Please return all lines from the records below that include the string "RSet".
==== DATASET
(* ===== verification/TxnLog.v ===== *)
(** The transaction records of src/src/txn.rs and their binary layout. *)

From S2P Require Import Prelude Bytes Cursor.
From Stdlib Require Import Ascii.

Definition TAG_BEGIN : u8 := to_u8 0x10.
Definition TAG_SET : u8 := to_u8 0x11.
Definition TAG_DELETE : u8 := to_u8 0x12.
Definition TAG_COMMIT : u8 := to_u8 0x13.
Definition TAG_ABORT : u8 := to_u8 0x14.

Inductive TxnRecord : Type :=
| RBegin (txn snapshot : Z)
| RSet (txn : Z) (key value : string)
| RDelete (txn : Z) (key : string)
| RCommit (txn commit_ts : Z)
| RAbort (txn : Z).

#[export] Instance txn_record_eq_dec : EqDecision TxnRecord.
Proof. solve_decision. Defined.

Definition put_u64 (out : bytes) (value : Z) : bytes := out ++ u64_le value.

Definition put_string (out : bytes) (value : string) : io bytes :=
  len ← u32_try_from (str_len value) (invalid_input "mvcc: string too large");
  Ok (out ++ u32_le len ++ as_bytes value).

Definition encode (r : TxnRecord) : io bytes :=
  match r with
  | RBegin txn snapshot => Ok (put_u64 (put_u64 [TAG_BEGIN] txn) snapshot)
  | RSet txn key value =>
      out ← put_string (put_u64 [TAG_SET] txn) key; put_string out value
  | RDelete txn key => put_string (put_u64 [TAG_DELETE] txn) key
  | RCommit txn commit_ts => Ok (put_u64 (put_u64 [TAG_COMMIT] txn) commit_ts)
  | RAbort txn => Ok (put_u64 [TAG_ABORT] txn)
  end.

(** The cursor's reads, with this file's messages. *)
Definition cursor_u8 : decoder u8 := take_u8 (invalid_data "mvcc: short record").
Definition cursor_u64 : decoder Z := take_le 8 (invalid_data "mvcc: short u64").
Definition cursor_string : decoder string :=
  len ← take_le 4 (invalid_data "mvcc: short string length");
  slice ← take_bytes len (invalid_data "mvcc: string exceeds record");
  lift (from_utf8 slice (invalid_data "mvcc: string is not UTF-8")).

Definition decode_body : decoder TxnRecord :=
  tag ← cursor_u8;
  txn ← cursor_u64;
  if decide (tag = TAG_BEGIN) then snapshot ← cursor_u64; mret (RBegin txn snapshot)
  else if decide (tag = TAG_SET) then
    key ← cursor_string; value ← cursor_string; mret (RSet txn key value)
  else if decide (tag = TAG_DELETE) then key ← cursor_string; mret (RDelete txn key)
  else if decide (tag = TAG_COMMIT) then commit_ts ← cursor_u64; mret (RCommit txn commit_ts)
  else if decide (tag = TAG_ABORT) then mret (RAbort txn)
  else fail (invalid_data "mvcc: unknown record tag").

Definition decode (bs : bytes) : io TxnRecord :=
  decode_all decode_body (invalid_data "mvcc: trailing record bytes") bs.

(** ** Round trip *)

Definition fits (s : string) : Prop := is_str s ∧ u32_range (Z.of_nat (str_len s)).

Definition record_ok (r : TxnRecord) : Prop :=
  match r with
  | RBegin txn snapshot => u64_range txn ∧ u64_range snapshot
  | RSet txn key value => u64_range txn ∧ fits key ∧ fits value
  | RDelete txn key => u64_range txn ∧ fits key
  | RCommit txn commit_ts => u64_range txn ∧ u64_range commit_ts
  | RAbort txn => u64_range txn
  end.

Definition string_field (s : string) : bytes := u32_le (Z.of_nat (str_len s)) ++ as_bytes s.

(** The bytes of a record, once its strings are known to fit. *)
Definition layout (r : TxnRecord) : bytes :=
  match r with
  | RBegin txn snapshot => [TAG_BEGIN] ++ u64_le txn ++ u64_le snapshot
  | RSet txn key value => [TAG_SET] ++ u64_le txn ++ string_field key ++ string_field value
  | RDelete txn key => [TAG_DELETE] ++ u64_le txn ++ string_field key
  | RCommit txn commit_ts => [TAG_COMMIT] ++ u64_le txn ++ u64_le commit_ts
  | RAbort txn => [TAG_ABORT] ++ u64_le txn
  end.

Lemma put_string_ok out s :
  u32_range (Z.of_nat (str_len s)) → put_string out s = Ok (out ++ string_field s).
Proof. intros H. unfold put_string. by rewrite u32_try_from_run. Qed.

Lemma put_string_inv out s bs :
  put_string out s = Ok bs → u32_range (Z.of_nat (str_len s)) ∧ bs = out ++ string_field s.
Proof.
  unfold put_string. intros (z & Hz & [= <-])%bind_ok. by apply u32_try_from_ok in Hz as [-> ?].
Qed.

Lemma encode_layout r bs : encode r = Ok bs → bs = layout r.
Proof.
  destruct r; cbn [encode layout]; unfold put_u64; intros H; invert_ok.
  - by rewrite <- app_assoc.
  - match goal with H : put_string _ key = _ |- _ => apply put_string_inv in H as [_ ->] end.
    match goal with H : put_string _ value = _ |- _ => apply put_string_inv in H as [_ ->] end.
    by rewrite <- !app_assoc.
  - apply put_string_inv in H as [_ ->]. by rewrite <- app_assoc.
  - by rewrite <- app_assoc.
  - done.
Qed.

Lemma put_field out s : fits s → put_string out s = Ok (out ++ string_field s).
Proof. intros [_ H]. by apply put_string_ok. Qed.

Lemma encode_ok r : record_ok r → encode r = Ok (layout r).
Proof.
  destruct r; cbn [record_ok encode layout]; unfold put_u64; intros Hr.
  - by rewrite <- app_assoc.
  - destruct Hr as (_ & Hk & Hv). rewrite (put_field _ key) by done. cbn [mbind result_bind].
    rewrite put_field by done. by rewrite <- !app_assoc.
  - rewrite put_field by apply Hr. by rewrite <- app_assoc.
  - by rewrite <- app_assoc.
  - done.
Qed.

Lemma reads_txn_string s : fits s → reads cursor_string (string_field s) s.
Proof.
  intros [Hs Hl]. apply reads_bind with (Z.of_nat (str_len s)); [by apply reads_u32|].
  apply reads_last with (as_bytes s); [apply reads_take|].
  intros pre post. cbn. unfold lift. rewrite from_utf8_as_bytes by done. by rewrite app_nil_r.
Qed.

Lemma decode_layout r : record_ok r → decode (layout r) = Ok r.
Proof.
  intros Hr. apply decode_all_reads. unfold decode_body.
  destruct r; cbn [record_ok layout] in *; destruct_and?;
    (eapply reads_bind; [apply reads_u8|]);
    (eapply reads_bind || eapply reads_last); try (by apply reads_u64);
    repeat (rewrite decide_False by done); rewrite decide_True by done.
  - eapply reads_last; [by apply reads_u64|apply reads_ret].
  - eapply reads_bind; [by apply reads_txn_string|].
    eapply reads_last; [by apply reads_txn_string|apply reads_ret].
  - eapply reads_last; [by apply reads_txn_string|apply reads_ret].
  - eapply reads_last; [by apply reads_u64|apply reads_ret].
  - apply reads_ret.
Qed.

(** Encoding succeeds exactly when the lengths fit. *)
Definition record_strings (r : TxnRecord) : Prop :=
  match r with
  | RBegin txn ts | RCommit txn ts => u64_range txn ∧ u64_range ts
  | RSet txn key value => u64_range txn ∧ is_str key ∧ is_str value
  | RDelete txn key => u64_range txn ∧ is_str key
  | RAbort txn => u64_range txn
  end.

Lemma encoded_record_ok r bs : record_strings r → encode r = Ok bs → record_ok r.
Proof.
  intros Hs He. destruct r; cbn [record_strings record_ok] in *; try done.
  - cbn [encode] in He. apply bind_ok in He as (out & H1 & H2).
    apply put_string_inv in H1 as [? _]. apply put_string_inv in H2 as [? _].
    unfold fits. naive_solver.
  - cbn [encode] in He. apply put_string_inv in He as [? _]. unfold fits. naive_solver.
Qed.

Lemma decode_encoded r bs : record_strings r → encode r = Ok bs → decode bs = Ok r.
Proof.
  intros Hs He. rewrite (encode_layout _ _ He). apply decode_layout.
  by eapply encoded_record_ok.
Qed.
========
### COMPLETED EXERCISE
| RSet (txn : Z) (key value : string)
  | RSet txn key value =>
    key ← cursor_string; value ← cursor_string; mret (RSet txn key value)
  | RSet txn key value => u64_range txn ∧ fits key ∧ fits value
  | RSet txn key value => [TAG_SET] ++ u64_le txn ++ string_field key ++ string_field value
  | RSet txn key value => u64_range txn ∧ is_str key ∧ is_str value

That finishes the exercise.